Adriane: Eu sou Adriane Wasko e começa agora: “Essa tal de Genômica, episódio 2”
Vinícius: Parte dos pesquisadores que trabalham com conservação da biodiversidade vêm utilizando dados genômicos. Por exemplo no Brasil, há projetos que sequenciam genomas de plantas endêmicas e altamente adaptadas ao ambiente estressante do Nordeste. Já em genômica da conservação animal, podemos destacar projetos com espécies ameaçadas de extinção que estudam genes adaptativos em populações de arara-azul, onça-pintada, tubarão-martelo, mico-leão-preto e outras.
Adriane: Quem pode comentar melhor sobre genômica da conservação animal é a geneticista Patrícia Domingues de Freitas, que por sinal, estudou comigo. Patrícia é professora do Departamento de Genética e Evolução da Universidade Federal de São Carlos, a UFScar. Uma de suas linhas de pesquisa é a genômica aplicada à conservação animal, com ênfase no grupo dos Primatas.
Patrícia: A produção de dados genômicos ela surge com o desenvolvimento das tecnologias de sequenciamento do DNA né, lá na década de 70, de 80, mas principalmente nos inícios dos anos 90, quando surgem os projetos genoma, incluindo o projeto Genoma Humano. Na biologia da conservação, esse processo se dá mais pra frente depois dos anos 2000, quando as tecnologias de sequenciamento de DNA se tornam mais robustas a partir do desenvolvimento de métodos que a gente chama de ‘próxima geração’ que permitem a produção de dados genômicos em maior escala.
Vinícius: Ouvindo você agora, Patrícia, eu lembrei que já li que com as técnicas de hoje em dia é possível marcar milhares de genes específicos ou até regiões inteiras do genoma nos indivíduos de uma espécie. Com isso em mãos, eu imagino que a genômica da conservação possa caracterizar geneticamente a população de uma espécie animal ou vegetal que vive em uma determinada área e, também, acompanhar se essa população está mantendo uma boa variabilidade genética com o passar dos anos. É mais ou menos isso?
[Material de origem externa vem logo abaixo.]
(** Modelled from the spec: the day count of a date, "the inverse" of the
    algorithm above, by the companion formula of the same annex of ETSI EN
    300 468: L = 1 if M is 1 or 2, else 0;
    MJD = 14956 + D + floor((Y - 1900 - L) * 365.25)
          + floor((M + 1 + L * 12) * 30.6001). *)
Definition encode_date (y m d : Z) : Z :=
  let l := if (m =? 1) || (m =? 2) then 1 else 0 in
  14956 + d + ((y - 1900 - l) * 36525) / 100
  + ((m + 1 + l * 12) * 306001) / 10000.

(** Modelled from the spec: "the date is before 1900-03-01". *)
Definition before_1900_03_01 (t : Time) : bool :=
  (year t <? 1900) || ((year t =? 1900) && (month t <? 3)).

(** Modelled from the spec: the time has a zero time of day. *)
Definition zero_time_of_day (t : Time) : bool :=
  (hour t =? 0) && (minute t =? 0) && (second t =? 0).

(** Modelled from the spec: EncodeMJD is only declared in tsMJD.h.
    "encode(time, size) is the inverse; fails if size is not in {2,4,5}, if
    the date is before 1900-03-01, or if size==2 and the time has non-zero
    TOD."  The day count goes in two bytes, then the BCD bytes that fit in
    [size]. *)
Definition EncodeMJD (time : Time) (size : Z) : option (list Z) :=
  if negb (accepted_size size) then None
  else if before_1900_03_01 time then None
  else if (size =? 2) && negb (zero_time_of_day time) then None
  else
    Some (firstn (Z.to_nat size)
            (PutUInt16 (encode_date (year time) (month time) (day time))
             ++ [EncodeBCD (hour time); EncodeBCD (minute time);
                 EncodeBCD (second time)])).

(** *** Vocabulary of the statements *)

Definition is_leap (y : Z) : bool :=
  (y mod 4 =? 0) && (negb (y mod 100 =? 0) || (y mod 400 =? 0)).

Definition days_in_month (y m : Z) : Z :=
  if m =? 2 then (if is_leap y then 29 else 28)
  else if (m =? 4) || (m =? 6) || (m =? 9) || (m =? 11) then 30
  else 31.

Definition valid_date (y m d : Z) : bool :=
  (1 <=? m) && (m <=? 12) && (1 <=? d) && (d <=? days_in_month y m).

(** A time of the calendar, with whole seconds. *)
Definition valid_time (t : Time) : bool :=
  valid_date (year t) (month t) (day t)
  && (0 <=? hour t) && (hour t <? 24)
  && (0 <=? minute t) && (minute t <? 60)
  && (0 <=? second t) && (second t <? 60).

(** The dates whose day count fits in 16 bits: up to 2038-04-22. *)
Definition date_fits (y m d : Z) : bool :=
  (y <? 2038) || ((y =? 2038) && ((m <? 4) || ((m =? 4) && (d <=? 22)))).

Definition date_accepted (y m : Z) : bool :=
  negb ((y <? 1900) || ((y =? 1900) && (m <? 3))).

(** The check of one date: its day count has 16 bits and decodes to it. *)
Definition date_roundtrip (y m d : Z) : bool :=
  let mjd := encode_date y m d in
  (0 <=? mjd) && (mjd <? 65536)
  && let '(y', m', d') := decode_date mjd in
     (y' =? y) && (m' =? m) && (d' =? d).

(** The check of all the dates from 1900-03-01 to 2038-04-22. *)
Definition check_day (y m d : Z) : bool :=
  implb (valid_date y m d && date_accepted y m && date_fits y m d)
        (date_roundtrip y m d).

Definition check_month (y m : Z) : bool :=
  forall_range (check_day y m) (Z.to_nat 32) 0.

Definition check_year (k : Z) : bool :=
  forall_range (check_month (1900 + k)) (Z.to_nat 13) 0.

Definition check_all : bool :=
  forall_range check_year (Z.to_nat 139) 0.
(** X4: a higher confidence never lowers the score.  For two candidates
    with the same text and kind, a text that fits the [int] counter and
    valid finite non-negative confidences, the score grows with the
    confidence. *)
Theorem X4_score_monotone_in_confidence (e1 e2 : UIElement) (query : string) :
  text e1 = text e2 -> type e1 = type e2 ->
  (Z.of_nat (length (text e1)) <= Int.max_signed)%Z ->
  fin_nonneg (confidence e1) = true -> fin_nonneg (confidence e2) = true ->
  leb (confidence e1) (confidence e2) = true ->
  leb (score e1 query) (score e2 query) = true.
Proof.
  intros Ht Hty Hlen F1 F2 Hc. unfold score. rewrite <- Ht, <- Hty.
  destruct (boosted_similarity_finite (text e1) (type e1) query Hlen) as [Fb _].
  cbv zeta in Fb.
  set (b := if (type e1 =? "button")%string
            then mul (textSimilarity (text e1) query) f1_2
            else textSimilarity (text e1) query) in *.
  assert (P100 : pos_finite f100 = true) by (vm_compute; reflexivity).
  rewrite leb_bits in Hc by (apply fin_nonneg_nonneg; assumption).
  apply Z.leb_le in Hc.
  destruct (div_mono_l _ _ f100 F1 F2 P100 Hc) as [_ Hz].
  pose proof (confidence_ratio_finite _ F1) as Fz1.
  pose proof (confidence_ratio_finite _ F2) as Fz2.
  rewrite leb_bits by (apply mul_nonneg; assumption).
  apply Z.leb_le. apply mul_mono; try assumption. lia.
Qed.

Lemma X4_score_monotone_in_confidence_witness :
  leb (score (overlap_elem 40) "ba") (score (overlap_elem 80) "ba") = true.
Proof.
  apply (X4_score_monotone_in_confidence (overlap_elem 40) (overlap_elem 80) "ba");
    vm_compute; try reflexivity; discriminate.
Defined.

(** The float 30 and the next float above it. *)
Lemma bits_le_30 c :
  fin_nonneg c = true -> (to_Q c <= 30)%Q -> (bits c <= bits (of_Z 30))%Z.
Proof.
  intros Fc Hq. destruct (fin_nonneg_cases c Fc) as [->|Pc]; [vm_compute; discriminate|].
  assert (Pup : pos_finite (S754_finite false 15728641 (-19)) = true)
    by (vm_compute; reflexivity).
  assert (Hup : (30 < to_Q (S754_finite false 15728641 (-19)))%Q)
    by (vm_compute; reflexivity).
  pose proof (bits_lt_of_to_Q c _ Pc Pup (Qle_lt_trans _ _ _ Hq Hup)) as H.
  assert (bits (S754_finite false 15728641 (-19)) = bits (of_Z 30) + 1)%Z
    by (vm_compute; reflexivity).
  lia.
Qed.

(** X3: a Text candidate whose confidence is at most 30 is never selected,
    whatever its text and the query: its score is at most 0.3. *)
Theorem X3_low_confidence_never_selected (e : UIElement) (query : string) :
  (type e =? "button")%string = false ->
  (Z.of_nat (length (text e)) <= Int.max_signed)%Z ->
  fin_nonneg (confidence e) = true ->
  (to_Q (confidence e) <= 30)%Q ->
  leb (score e query) f0_3 = true /\
  forall elements i, findBestMatch elements query <> Some (i, e).
Proof.
  intros Hty Hlen Fc Hq.
  assert (Hs : fin_nonneg (score e query) = true /\
               (bits (score e query) <= bits f0_3)%Z).
  { unfold score. rewrite Hty.
    destruct (textSimilarity_unit (text e) query Hlen) as [Fs Bs].
    assert (P100 : pos_finite f100 = true) by (vm_compute; reflexivity).
    assert (F30 : fin_nonneg (of_Z 30) = true) by (vm_compute; reflexivity).
    destruct (div_mono_l _ _ f100 Fc F30 P100 (bits_le_30 _ Fc Hq)) as [_ Hz].
    pose proof (confidence_ratio_finite _ Fc) as Fz.
    assert (F1 : fin_nonneg f1 = true) by (vm_compute; reflexivity).
    assert (F03 : fin_nonneg (div (of_Z 30) f100) = true) by (vm_compute; reflexivity).
    pose proof (mul_mono _ f1 _ (div (of_Z 30) f100) Fs F1 Fz F03 Bs Hz) as Hm.
    change (bits (mul f1 (div (of_Z 30) f100))) with (bits f0_3) in Hm.
    split; [|exact Hm].
    apply nonneg_fin_nonneg; [apply mul_nonneg; assumption|].
    assert (bits f0_3 < inf_bits)%Z by (vm_compute; reflexivity). lia. }
  destruct Hs as [Fs Bs].
  assert (N03 : nonneg f0_3 = true) by (vm_compute; reflexivity).
  pose proof (fin_nonneg_nonneg _ Fs) as Ns.
  split.
  - rewrite leb_bits by assumption. apply Z.leb_le. exact Bs.
  - intros elements i Hf. apply findBestMatch_selected in Hf.
    destruct Hf as (_ & Ht & _). rewrite ltb_bits in Ht by assumption.
    apply Z.ltb_lt in Ht. lia.
Qed.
Patrícia: Bom, a gente sabe que a variabilidade genética é um elemento essencial pra manutenção e viabilidade de uma espécie ao longo do tempo perante as mudanças ambientais. Então a gente costuma dizer que quanto maior a variabilidade genética de uma espécie ou de suas populações, maior o potencial evolutivo daquela espécie. Ou seja, o potencial adaptativo e viabilidade de suas populações ao longo do tempo.
Adriane: O tamanho de uma população ou do ambiente natural que ela vive também influenciam na variabilidade genética de uma espécie, certo?
Patrícia: Quanto menor é a população, em geral menor é a variabilidade. Isso não é uma relação direta, mas a gente tem encontrado que populações pequenas e populações mais isoladas tendem sim a ter níveis de variação genética menores e, consequentemente, potencial evolutivo e adaptativo menor.
Vinícius: Esse potencial evolutivo adaptativo basicamente indica quais as chances que a população de uma espécie tem de continuar sobrevivendo em uma área. Se essa população está diminuindo porque seu ambiente está sendo fragmentado ou perturbado pela espécie humana, podemos imaginar que vão sobrando menos indivíduos e menos diversidade genética naquela população. Por exemplo, pode sobrar só indivíduos que já eram aparentados geneticamente e que vão cruzar entre si, o que causa o problema da endogamia.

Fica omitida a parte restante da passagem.